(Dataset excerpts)

Lemma no_descendants_count c d :
  (forall k u, delegation d k u -> wt_parent_lease_id u <> c) ->
  (0 <? zlen (filter (fun t => denied t = true)
    (select wt_created_at_wall_ms wt_transfer_id
      (fun r => (wt_parent_lease_id r =? c) && negb (bool_decide (wt_phase r = TfCommitted))) (db_transfers d)))) = false.
Proof using Type.
  intros Hno. set (l := filter _ _). assert (l = []) as ->; [|done].
  destruct l as [|u l'] eqn:E; [done|]. assert (u ∈ l) as Hu by (rewrite E; apply list_elem_of_here).
  subst l. apply list_elem_of_filter in Hu as [Hd Hu]. apply select_elem in Hu as [Hc [k Hk]].
  apply andb_true_iff in Hc as [Hp _]. apply Z.eqb_eq in Hp. by destruct (Hno k u).
Qed.

(** Up to the child's release. *)
Lemma total_release_child c l w :
  db_leases (w_db w) !! c = Some l -> wl_lease_id l = c -> can_transition_to (wl_state l) LsReleased = true ->
  total (child ← lease c; invalidate_all_tokens c ;; cas_lease child LsReleased (wl_generation child + 1) true ;; mret tt) w
    (fun w' _ => exists l', now_at (set_leases (<[c := l']> (db_leases (w_db w))) (w_db w)) w w').
Proof using Hfine.
  intros Hl Hid Hc. eapply total_bind; [by apply total_lease|]. intros w1 a [Hn1 ->].
  eapply (total_bind _ _ _ (fun w' _ => now_at (w_db w1) w1 w')).
  { apply total_modifies. split; [done|]. split; [done|]. apply length_invalidate. }
  intros w2 [] Hn2. assert (now_at (w_db w) w w2) as Hn.
  { eapply now_at_trans; [exact Hn1|]. by destruct Hn1 as [<- _]. }
  eapply total_bind; [apply total_cas_lease; [|done|lia]|].
  { destruct Hn as [-> _]. by rewrite Hid. }
  intros w3 o (row & -> & _ & _ & _ & Hn3). apply total_ret. exists row. rewrite Hid in Hn3.
  destruct Hn as (Hd & Hrest). rewrite Hd in Hn3. eapply now_at_trans; [split; [exact Hd|exact Hrest]|done].
Qed.

(** The fresh token: no older flag is its own. *)
Lemma total_issue row w :
  (forall i entry g core, w_tokens w !! i = Some entry -> (g, core) ∈ entry -> (core < length (w_cores w))%nat) ->
  total (issue_token row) w (fun w' tk => w_db w' = w_db w /\ token_is_valid w' tk = true /\
    ws_lease_id tk = wl_lease_id row /\ ws_generation tk = wl_generation row).
Proof using Type.
  intros Hb. eexists _, _. split; [reflexivity|]. cbn. split; [done|]. split; [|done].
  unfold token_is_valid. cbn [ws_core w_cores set_tokens].
  assert (forall l, (forall j, j ∈ l -> (j < length (w_cores w))%nat) ->
    invalidate l (w_cores w ++ [true]) !! length (w_cores w) = Some true) as Hkeep.
  { intros l. induction l as [|j l IH]; intros Hj; cbn; [by rewrite lookup_app_r, Nat.sub_diag|].
    rewrite list_lookup_insert_ne; [apply IH; intros k Hk; by apply Hj, list_elem_of_further|].
    specialize (Hj j (list_elem_of_here _ _)). lia. }
  rewrite Hkeep; [done|]. intros j (e & -> & [_ He]%list_elem_of_filter)%list_elem_of_fmap.
  destruct (w_tokens w !! wl_lease_id row) as [entry|] eqn:E; [|by apply not_elem_of_nil in He].
  destruct e as [g core]. by eapply Hb.
Qed.

Lemma total_restore_parent {A} i p w (k : Z -> WriteScopeLeaseRow -> WS A) (Q : World -> A -> Prop) :
  db_leases (w_db w) !! wl_lease_id p = Some p -> wl_state p = LsDelegated ->
  (forall w' g row, same_lease p row -> g = wl_generation row ->
     now_at (set_leases (<[wl_lease_id p := row]> (db_leases (w_db w))) (w_db w)) w w' -> total (k g row) w' Q) ->
  total (parent ← lease (wl_lease_id p);
        returning ← cas_lease parent LsReturning (wl_generation parent) false;
        returning ← of_result (ok_or returning WsInternal);
        siblings ← db (list_write_scope_transfers_for_parent (wl_lease_id p));
        restored ← cas_lease returning
          (if existsb (fun s => negb (wt_transfer_id s =? i) && denied s) siblings then LsDelegated else LsActive)
          (wl_generation returning + 1) false;
        restored ← of_result (ok_or restored WsInternal);
        k (wl_generation returning + 1) restored) w Q.
Proof using Hfine.
  intros Hp Hst Hk. eapply total_bind; [by apply total_lease|]. intros w1 r [Hn1 ->].
  eapply total_bind; [apply total_cas_lease; [by destruct Hn1 as [-> _]|by rewrite Hst|lia]|].
  intros w2 o (row & -> & Hsl & Hrs & _ & Hn2).
  eapply (total_bind _ _ _ (fun w' r => w' = w2 /\ r = row)); [by apply total_ok|]. intros w3 r [-> ->].
  eapply total_bind; [apply total_read|]. intros w3 sib [Hn3 _].
  assert (wl_lease_id row = wl_lease_id p) as Hid by apply Hsl.
  eapply total_bind; [apply total_cas_lease; [|by rewrite Hrs; case_match|lia]|].
  { destruct Hn3 as [-> _]. destruct Hn2 as [-> _]. cbn. rewrite Hid. apply lookup_insert_eq. }
  intros w4 o (row' & -> & Hsl' & _ & Hg' & Hn4).
  eapply (total_bind _ _ _ (fun w' r => w' = w4 /\ r = row')); [by apply total_ok|]. intros w5 r [-> ->].
  apply Hk; [|by rewrite Hg'|].
  - destruct Hsl as (?&?&?&?), Hsl' as (?&?&?&?). repeat split; congruence.
  - assert (now_at (w_db w4) w w4) as (_ & Htk & Hco).
    { eapply now_at_trans; [exact Hn1|]. eapply now_at_trans; [exact Hn2|]. eapply now_at_trans; [exact Hn3|].
      split; [done|]. apply Hn4. }
    split; [|done]. destruct Hn4 as [-> _], Hn3 as [-> _], Hn2 as [-> _], Hn1 as [-> _].
    rewrite Hid. unfold set_leases. cbn. by rewrite insert_insert_eq.
Qed.

Lemma total_close_return i t row g w :
  db_transfers (w_db w) !! i = Some t -> wt_transfer_id t = i -> wt_phase t = ChildTerminal ->
  wt_capability t = CapProven -> transfer_keys_ok (w_db w) t = true ->
  (forall j entry g core, w_tokens w !! j = Some entry -> (g, core) ∈ entry -> (core < length (w_cores w))%nat) ->
  total (t ← cas_transfer t ParentRestored (mkPatch None None None (Some g) None None None None None);
        emit (EvParentRestored i g) ;; cas_transfer t TfCommitted reconciled_patch ;;
        emit (EvTransferCommitted i) ;; issue_token row) w (fun w' tk => exists t',
    wt_phase t' = TfCommitted /\ w_db w' = set_transfers (<[i := t']> (db_transfers (w_db w))) (w_db w) /\
    token_is_valid w' tk = true /\ ws_lease_id tk = wl_lease_id row /\ ws_generation tk = wl_generation row).
Proof using Hfine.
  intros Ht Hid Hp Hcap Hk Hb.
  eapply total_bind; [apply total_cas_transfer; rewrite ?Hid, ?Hp; done|].
  intros w1 t1 ((Hsame & Hp1 & Hc1 & _) & Hcap1 & Hn1). rewrite Hid in Hn1.
  eapply (total_bind _ _ _ (fun w' _ => now_at (w_db w1) w1 w')); [by apply total_modifies|]. intros w2 [] Hn2.
  assert (wt_transfer_id t1 = i) as Hid1 by (rewrite <- Hid; apply Hsame).
  assert (w_db w2 = set_transfers (<[i := t1]> (db_transfers (w_db w))) (w_db w)) as Hd2.
  { destruct Hn2 as [-> _]. by destruct Hn1 as [-> _]. }
  eapply total_bind; [apply total_cas_transfer; rewrite ?Hid1, ?Hp1, ?Hd2; try done|].
  { cbn. apply lookup_insert_eq. }
  { unfold transfer_keys_ok in *. cbn in Hc1 |- *. destruct Hsame as (_ & -> & _ & ->). by rewrite Hc1. }
  intros w3 t2 ((_ & Hp2 & _) & _ & Hn3). rewrite Hid1, Hd2 in Hn3.
  eapply (total_bind _ _ _ (fun w' _ => now_at (w_db w3) w3 w')); [by apply total_modifies|]. intros w4 [] Hn4.
  eapply total_mono; [apply total_issue|].
  - assert (now_at (w_db w4) w w4) as (_ & -> & ->); [|done].
    eapply now_at_trans; [exact Hn1|]. eapply now_at_trans; [exact Hn2|]. eapply now_at_trans; [exact Hn3|].
    split; [done|]. apply Hn4.
  - intros w5 tk (Hd5 & Hv & Hl & Hg). exists t2. split; [done|]. split; [|done]. rewrite Hd5.
    destruct Hn4 as [-> _], Hn3 as [-> _]. unfold set_transfers. cbn. by rewrite insert_insert_eq.
Qed.

(** What the return needs of its transfer, child, parent, barrier and backend. *)
Record Returnable (w : World) (i : Z) (t : WriteScopeTransferRow) (p : WriteScopeLeaseRow) : Prop := {
  rt_transfer : db_transfers (w_db w) !! i = Some t;
  rt_phase : wt_phase t = ChildTerminal;
  rt_capability : wt_capability t = CapProven;
  rt_session : is_Some (db_sessions (w_db w) !! wt_session_id t);
  rt_child : exists c l, wt_child_lease_id t = Some c /\ db_leases (w_db w) !! c = Some l /\
    can_transition_to (wl_state l) LsReleased = true /\
    forall k u, delegation (w_db w) k u -> wt_parent_lease_id u <> c;
  rt_parent : db_leases (w_db w) !! wt_parent_lease_id t = Some p;
  rt_delegated : wl_state p = LsDelegated;
  rt_gone : exists containment generation, wt_containment_id t = Some containment /\
    wt_containment_generation t = Some generation /\
    forall n, cb_await_proven_empty n (mkTicket containment generation) = ProvenEmpty generation;
  rt_published : exists identity, wt_publication_identity t = Some identity /\
    forall n, exists x, bk_publish n (mkPublish (wt_sub_scope_path t) (Some identity)) = Published x }.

* Task statement *
Only lines containing the word "split" should appear in the answer, and every such line from the records above must be there.

* Expected output *
  { apply total_modifies. split; [done|]. split; [done|]. apply length_invalidate. }
  destruct Hn as (Hd & Hrest). rewrite Hd in Hn3. eapply now_at_trans; [split; [exact Hd|exact Hrest]|done].
  intros Hb. eexists _, _. split; [reflexivity|]. cbn. split; [done|]. split; [|done].
  - destruct Hsl as (?&?&?&?), Hsl' as (?&?&?&?). repeat split; congruence.
      split; [done|]. apply Hn4. }
    split; [|done]. destruct Hn4 as [-> _], Hn3 as [-> _], Hn2 as [-> _], Hn1 as [-> _].
    split; [done|]. apply Hn4.
  - intros w5 tk (Hd5 & Hv & Hl & Hg). exists t2. split; [done|]. split; [|done]. rewrite Hd5.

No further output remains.